[Start of section]

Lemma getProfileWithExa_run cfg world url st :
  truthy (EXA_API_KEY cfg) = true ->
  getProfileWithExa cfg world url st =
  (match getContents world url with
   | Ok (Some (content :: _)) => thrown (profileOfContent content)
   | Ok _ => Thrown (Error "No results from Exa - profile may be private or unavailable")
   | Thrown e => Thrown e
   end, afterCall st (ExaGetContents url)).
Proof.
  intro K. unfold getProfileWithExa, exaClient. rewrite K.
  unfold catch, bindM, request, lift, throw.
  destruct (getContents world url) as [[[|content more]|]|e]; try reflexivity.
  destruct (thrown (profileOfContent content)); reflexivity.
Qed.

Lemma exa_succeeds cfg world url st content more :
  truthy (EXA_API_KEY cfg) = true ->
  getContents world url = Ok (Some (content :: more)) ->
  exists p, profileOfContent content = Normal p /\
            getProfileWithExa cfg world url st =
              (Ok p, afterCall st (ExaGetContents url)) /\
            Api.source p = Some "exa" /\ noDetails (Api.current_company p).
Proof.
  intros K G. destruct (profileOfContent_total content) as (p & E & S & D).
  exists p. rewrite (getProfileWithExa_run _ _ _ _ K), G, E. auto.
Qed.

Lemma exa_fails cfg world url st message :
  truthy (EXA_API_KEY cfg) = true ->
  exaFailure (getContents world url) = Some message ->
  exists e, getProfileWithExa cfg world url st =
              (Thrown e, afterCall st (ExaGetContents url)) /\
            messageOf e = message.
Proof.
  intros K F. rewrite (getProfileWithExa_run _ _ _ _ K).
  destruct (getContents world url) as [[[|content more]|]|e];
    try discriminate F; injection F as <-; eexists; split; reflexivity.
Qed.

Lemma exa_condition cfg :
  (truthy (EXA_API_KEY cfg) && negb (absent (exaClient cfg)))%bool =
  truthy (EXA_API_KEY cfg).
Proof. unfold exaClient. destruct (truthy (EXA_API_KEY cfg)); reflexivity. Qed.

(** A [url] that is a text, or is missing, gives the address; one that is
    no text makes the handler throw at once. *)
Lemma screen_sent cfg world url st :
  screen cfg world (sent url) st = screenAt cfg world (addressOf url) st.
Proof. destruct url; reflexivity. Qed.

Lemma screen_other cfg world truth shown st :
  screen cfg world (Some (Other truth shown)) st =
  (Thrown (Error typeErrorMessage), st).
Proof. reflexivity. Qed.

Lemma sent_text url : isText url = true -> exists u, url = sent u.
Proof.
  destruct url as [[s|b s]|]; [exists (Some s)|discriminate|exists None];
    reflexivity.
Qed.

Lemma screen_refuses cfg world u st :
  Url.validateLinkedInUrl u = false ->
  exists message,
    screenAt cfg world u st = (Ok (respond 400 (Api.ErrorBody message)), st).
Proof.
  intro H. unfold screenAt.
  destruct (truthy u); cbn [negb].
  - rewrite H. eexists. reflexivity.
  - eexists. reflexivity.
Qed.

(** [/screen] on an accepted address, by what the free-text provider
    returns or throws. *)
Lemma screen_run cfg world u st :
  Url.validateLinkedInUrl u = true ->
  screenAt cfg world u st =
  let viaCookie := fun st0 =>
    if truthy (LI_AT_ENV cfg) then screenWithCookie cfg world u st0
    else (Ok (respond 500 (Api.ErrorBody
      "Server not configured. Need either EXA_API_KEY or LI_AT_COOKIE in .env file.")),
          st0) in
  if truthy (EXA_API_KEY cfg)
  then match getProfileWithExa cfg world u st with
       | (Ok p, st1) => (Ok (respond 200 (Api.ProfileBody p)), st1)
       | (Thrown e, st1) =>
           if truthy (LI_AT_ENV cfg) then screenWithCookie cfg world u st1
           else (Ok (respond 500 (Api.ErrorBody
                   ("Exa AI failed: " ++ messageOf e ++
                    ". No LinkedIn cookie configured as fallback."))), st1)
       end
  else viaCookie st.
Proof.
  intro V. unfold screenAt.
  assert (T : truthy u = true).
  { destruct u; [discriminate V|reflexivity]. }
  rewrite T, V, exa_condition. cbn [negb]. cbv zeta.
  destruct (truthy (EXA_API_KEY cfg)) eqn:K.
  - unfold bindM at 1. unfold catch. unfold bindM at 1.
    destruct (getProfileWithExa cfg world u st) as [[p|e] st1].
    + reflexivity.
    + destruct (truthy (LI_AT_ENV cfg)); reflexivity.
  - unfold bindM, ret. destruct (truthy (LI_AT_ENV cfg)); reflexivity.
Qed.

[End of section]

Problem to solve -> Where a line of the data contains "rewrite", include it in the tally, and answer with the tally alone.

The answer -> 5